This seemed like the best place to post this. I am sorry if I offend anyone since we aren't really adopting. I just figured someone here has had to have dealt with this.
We are in the middle of getting custody of my 14 year old sister in law. Her mother is a drug user, and currently been arrested under felony charges.. Her father is a selfish jerk. And things are a bit rocky. and I would love some advice on how to handle some problems.
She refused to do anything without step by step directions, I'm not kidding. I asked her to fill the dishwasher yesterday and I had to sit there and show her where every little thing went. This is not the first time she has used the dishwasher. I asked her to turn the Vacuum on because I was across the room. She stands there without looking at the Vacuum and goes" I dont know how". I have a kirby and there is a HUGE button that says " ON OFF". I said look at it and I bet you can figure it out. She throws up her hands and walks away.
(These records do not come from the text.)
(** The loop runs over the fee index backwards although the index puts the most profitable first:
    the transaction it considers first pays the least per byte of the whole pool, and when that one
    can be mined and fits, it is always in the template, before every better one. *)
Theorem template_cheapest_first p txs d median_size maxCumulativeSize height
    (Hdust : 0 <= m_defaultDustThreshold c) (Hreach : pool_reach c getObjectHash p)
    (Hlast : m_transactions p = txs ++ [d])
    (Hwf : Forall (well_formed c height) (m_transactions p))
    (Hmedian : 0 <= median_size < 2 ^ 63) (Hmax : 0 <= maxCumulativeSize < 2 ^ 63)
    (Hcand : candidate c p height d)
    (Hfits : td_blobSize d <= size_limit median_size (template_max median_size maxCumulativeSize) d) :
  (forall e, e ∈ txs -> td_fee d * td_blobSize e <= td_fee e * td_blobSize d)
  /\ exists hashes size fee, fill_block_template c p median_size maxCumulativeSize height = Ret (td_id d :: hashes, size, fee).
Proof.
  split.
  { intros e He. apply (by_priority_last txs); [| done]. rewrite <- Hlast. apply (pool_reach_ok _ _ Hdust _ Hreach). }
  unfold fill_block_template. cbv zeta. fold (template_max median_size maxCumulativeSize).
  pose proof (template_max_range median_size maxCumulativeSize ltac:(lia)) as Hm.
  rewrite Hlast in *. rewrite rev_app_distr. cbn [rev app].
  apply Forall_app in Hwf as [Hwf Hd]. apply Forall_inv in Hd as (Hn1 & Hn2 & Hb & _).
  destruct Hcand as (Httl & Hready & amount & Ham & Hle).
  assert (Hlim : size_limit median_size (template_max median_size maxCumulativeSize) d
    <= Z.max median_size (template_max median_size maxCumulativeSize)) by (unfold size_limit; destruct (_ =? 0); lia).
  cbn [template_loop]. rewrite Httl, bool_decide_false by (by intros [? ?]). rewrite Ham, outcome_bind_ret.
  rewrite (proj2 (Z.ltb_ge _ _)) by done. fold (size_limit median_size (template_max median_size maxCumulativeSize) d).
  rewrite !Z.add_0_l, (u64_small (td_blobSize d)), (proj2 (Z.ltb_ge _ _)), Hready by lia.
  change empty_template with (template_of []).
  destruct (addTransaction_spec [] d) as [[_ Hsh] | (-> & H1 & H2)]; [done | done | constructor | constructor | |].
  { destruct Hsh as [(k & _ & Hk) | (k & _ & Hk)]; by apply elem_of_nil in Hk. }
  rewrite outcome_bind_ret. cbn [app].
  destruct (template_loop_spec c p median_size (template_max median_size maxCumulativeSize) height (rev txs) [d])
    as (more & Heq & _); [by apply Forall_rev | done | lia | |].
  { split; [done |]. split; [done |]. unfold total_blob. cbn. split; [lia |]. intros e He. by apply elem_of_nil in He. }
  replace (total_blob [d]) with (td_blobSize d) in Heq by (unfold total_blob; cbn; lia).
  replace (total_fee [d]) with (td_fee d) in Heq by (unfold total_fee; cbn; lia).
  rewrite Heq, outcome_bind_ret. cbn [app template_of bt_txHashes map]. by eexists _, _, _.
Qed.

End Miner.

(** * A pool with three transactions *)

Module PoolDemo.
#[local] Instance accept_all : ITransactionValidator := {|
  checkTransactionInputs _ := (true, mkBlockInfo 9 NULL_HASH);
  checkTransactionInputsAgain _ _ _ := true;
  haveSpentKeyImages _ := false;
  checkTransactionSize _ := true
|}.
Definition payment : Hash := replicate 32 4.
Definition tx (image : Z) (paid : Z) : Transaction :=
  mkTransaction 1 0 [InKey (mkKeyInput 90000000 [1; 2] [image])]
    [mkTransactionOutput (90000000 - paid) (OutKey (mkKeyOutput [7]))] 
    (default [] (addExtraNonceToTransactionExtra [] (setPaymentIdToTransactionExtraNonce payment))) [].
Definition hash_of (t : Transaction) : Hash := tx_extra t.
Definition tvc0 : tx_verification_context := mkTvc false false false false false.
Definition add (p : Pool) (image size paid : Z) : outcome (bool * tx_verification_context * Pool) :=
  add_tx testnet hash_of p (tx image paid) [image] size tvc0 false 100 1000 1000.
Definition after (r : outcome (bool * tx_verification_context * Pool)) : Pool :=
  match r with Ret (_, _, p) => p | _ => empty_pool end.
Definition pool : Pool := after (add (after (add (after (add empty_pool 1 400 80000)) 2 300 9000000)) 3 900 90000).

Lemma add_reach p image size paid :
  0 < size < 2 ^ 64 -> pool_reach testnet hash_of p -> pool_reach testnet hash_of (after (add p image size paid)).
Proof.
  intros Hs Hp. destruct (add p image size paid) as [[[r t] p'] | | |] eqn:E; cbn [after]; try apply reach_empty.
  refine (reach_add _ _ _ _ _ _ _ _ _ _ _ _ _ _ Hp _ Hs E). split; cbn; [apply NoDup_singleton | constructor].
Qed.
(* ===== verification/NetHosts.v ===== *)
(** What [NodeServer] ([src/src/P2p/NetNode.cpp]) does for the protocol handler: the failures and the blocking of hosts,
    dropping a connection, and which connections a notification is sent to. *)

From S2P Require Import Prelude Types P2pTypes.

Section NetHosts.
Context {K : Type}.
(** [time(nullptr)]. *)
Context (now : Z).

(** * Hosts *)

Definition shut_host (address_ip : Z) (c : Connection) : Connection :=
  if m_remote_ip c =? address_ip then with_state state_shutdown c else c.

(** The context that is being served is one of the connections. *)
Definition block_host (address_ip seconds : Z) : M K bool :=
  set_handler (fun h => with_hosts (m_host_fails_score h) (<[address_ip := now + seconds]> (m_blocked_hosts h))
                          (with_connections (shut_host address_ip <$> m_connections h) h)) ;;
  set_context (shut_host address_ip) ;;
  mret true.

Definition unblock_host (address_ip : Z) : M K bool :=
  h ← handler;
  match m_blocked_hosts h !! address_ip with
  | None => mret false
  | Some _ => set_handler (fun h => with_hosts (m_host_fails_score h) (delete address_ip (m_blocked_hosts h)) h) ;; mret true
  end.

Definition add_host_fail (address_ip : Z) : M K bool :=
  h ← handler;
  let fails := u64 (default 0 (m_host_fails_score h !! address_ip) + 1) in
  set_handler (fun h => with_hosts (<[address_ip := fails]> (m_host_fails_score h)) (m_blocked_hosts h) h) ;;
  if P2P_IP_FAILS_BEFORE_BLOCK <=? fails then
    set_handler (fun h => with_hosts (<[address_ip := P2P_IP_FAILS_BEFORE_BLOCK / 2]> (m_host_fails_score h)) (m_blocked_hosts h) h) ;;
    block_host address_ip P2P_IP_BLOCKTIME
  else mret true.

Definition is_addr_recently_failed (address_ip : Z) : M K bool :=
  h ← handler; mret (bool_decide (is_Some (m_host_fails_score h !! address_ip))).

Definition is_remote_host_allowed (address_ip : Z) : M K bool :=
  h ← handler;
  match m_blocked_hosts h !! address_ip with
  | None => mret true
  | Some limit => if limit <=? now then unblock_host address_ip else mret false
  end.

Definition drop_connection (add_fail : bool) : M K unit :=
  c ← context;
  (if add_fail then _ ← add_host_fail (m_remote_ip c); mret tt else mret tt) ;;
  set_context (with_state state_shutdown).

(** * Notifications *)

(** A connection that [relay_notify_to_all] and [externalRelayNotifyToList] write to. *)
Definition receives (c : Connection) : bool :=
  negb (peerId c =? 0) && (bool_decide (m_state c = state_normal) || bool_decide (m_state c = state_synchronizing)).

Definition relay_notify_to_all (conns : gmap Z Connection) (excludeConnection : option Z) : gmap Z Connection :=
  filter (fun p => receives p.2 && negb (bool_decide (Some (m_connection_id p.2) = excludeConnection)) = true) conns.

Definition externalRelayNotifyToList (conns : gmap Z Connection) (relayList : list Z) : gmap Z Connection :=
  filter (fun p => bool_decide (m_connection_id p.2 ∈ relayList) && receives p.2 = true) conns.

(** [post_notify]; it fails when the connection is gone. *)
Definition invoke_notify_to_peer (n : Notification) : M K bool :=
  c ← context;
  h ← handler;
  if bool_decide (is_Some (m_connections h !! m_connection_id c)) then emit (Post (m_connection_id c) n) ;; mret true
  else mret false.

Definition post (n : Notification) : M K unit := _ ← invoke_notify_to_peer n; mret tt.

(** * The connections *)

Definition is_addr_connected (conns : gmap Z Connection) (ip port : Z) : bool :=
  existsb (fun c => negb (m_is_income c) && (ip =? m_remote_ip c) && (port =? m_remote_port c)) (map snd (map_to_list conns)).

Definition is_peer_used (own_peer_id : Z) (conns : gmap Z Connection) (id ip port : Z) : bool :=
  (own_peer_id =? id)
  || existsb (fun c => (peerId c =? id) || (negb (m_is_income c) && (ip =? m_remote_ip c) && (port =? m_remote_port c)))
       (map snd (map_to_list conns)).

Definition get_connections_count (h : Handler K) : Z := Z.of_nat (size (m_connections h)).
Definition get_outgoing_connections_count (h : Handler K) : Z :=
  Z.of_nat (size (filter (fun p => m_is_income p.2 = false) (m_connections h))).
End NetHosts.
(** The blocks up to the current top are dismissed. *)
Fixpoint dismiss (top : Hash) (blocks : list (Hash * parsed_block_entry)) : option (list (Hash * parsed_block_entry)) :=
  match blocks with
  | [] => None
  | (h, _) :: blocks => if bool_decide (top = h) then Some blocks else dismiss top blocks
  end.

(** The transactions of one block; [transactionHashes[i]] is read out of range when there are fewer. *)
Fixpoint process_txs (txs : list bytes) (transactionHashes : list Hash) : M K bool :=
  match txs with
  | [] => mret true
  | tx :: txs =>
      match transactionHashes with
      | [] => lift Undefined
      | hash :: transactionHashes =>
          if bool_decide (blob_id tx = hash) then
            tvc ← call (handle_incoming_tx tx true);
            if m_verification_failed tvc then mret false else process_txs txs transactionHashes
          else mret false
      end
  end.

(** [true] for [return 0]. *)
Fixpoint processObjects (blocks : list parsed_block_entry) : M K bool :=
  match blocks with
  | [] => mret true
  | block_entry :: blocks =>
      h ← handler;
      if m_stop h then mret true
      else
        ok ← process_txs (pe_txs block_entry) (b_transactionHashes (pe_block block_entry));
        if (ok : bool) then
          bvc ← call (handle_incoming_block (pe_block block_entry));
          if bv_verification_failed bvc then shutdown ;; mret false
          else if m_marked_as_orphaned bvc then shutdown ;; mret false
          else if m_already_exists bvc then set_idle ;; mret false
          else yield ;; processObjects blocks
        else shutdown ;; mret false
  end.

Definition handle_response_get_objects (maxBlockBlobSize : Z) (arg : NOTIFY_RESPONSE_GET_OBJECTS_request) : M K unit :=
  c ← context;
  if go_current_blockchain_height arg <? m_last_response_height c then shutdown
  else
    updateObservedHeight (go_current_blockchain_height arg) ;;
    set_context (with_remote (go_current_blockchain_height arg)) ;;
    parsed ← parse_blocks maxBlockBlobSize 0 (go_blocks arg);
    match parsed with
    | None => mret tt
    | Some parsed_blocks =>
        c ← context;
        if bool_decide (m_requested_objects c = ∅) then
          h ← handler;
          let top := (get_blockchain_top (m_core h)).2 in
          let parsed_blocks := default parsed_blocks (dismiss top parsed_blocks) in
          ok ← processObjects (map snd parsed_blocks);
          if (ok : bool) then
            h ← handler;
            c ← context;
            if negb (m_stop h) && bool_decide (m_state c = state_synchronizing) then _ ← request_missing_objects true; mret tt
            else mret tt
          else mret tt
        else shutdown
    end.

(** * The commands *)

Definition handleCommand (maxBlockBlobSize : Z) (n : Notification) : M K unit :=
  match n with
  | NOTIFY_NEW_BLOCK arg => handle_notify_new_block arg
  | NOTIFY_NEW_TRANSACTIONS txs => handle_notify_new_transactions txs
  | NOTIFY_REQUEST_GET_OBJECTS txs blocks => handle_request_get_objects txs blocks
  | NOTIFY_RESPONSE_GET_OBJECTS arg => handle_response_get_objects maxBlockBlobSize arg
  | NOTIFY_REQUEST_CHAIN block_ids => handle_request_chain block_ids
  | NOTIFY_RESPONSE_CHAIN_ENTRY arg => handle_response_chain_entry arg
  | NOTIFY_REQUEST_TX_POOL txs => handle_request_tx_pool txs
  | NOTIFY_NEW_LITE_BLOCK arg => handle_notify_new_lite_block arg
  | NOTIFY_MISSING_TXS _ _ missing_txs => handle_notify_missing_txs missing_txs
  end.
End ProtocolHandler.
I tried to talk to her about walking
away from me or my husband when we ask her to do something or have a question, explaining that its disrespectful and WE would like to figure out a way around it. Any time we explain that something isn't going ot be allowed she throws it in my face I'm not her mother and her mom is in jail so I shouldnt yell at her. I am 21 years old I'm not trying to be her mother. I'm trying to run a smooth household. I'm trying to lay the ground work for a good relationship. and I do care that her mother is in jail. I understand she is under a lot of emotional stress , but seriously I'm not going to let her use that as an excuse. What do I do ? I am so lose? Do I take it easier or just keep doing what I am doing?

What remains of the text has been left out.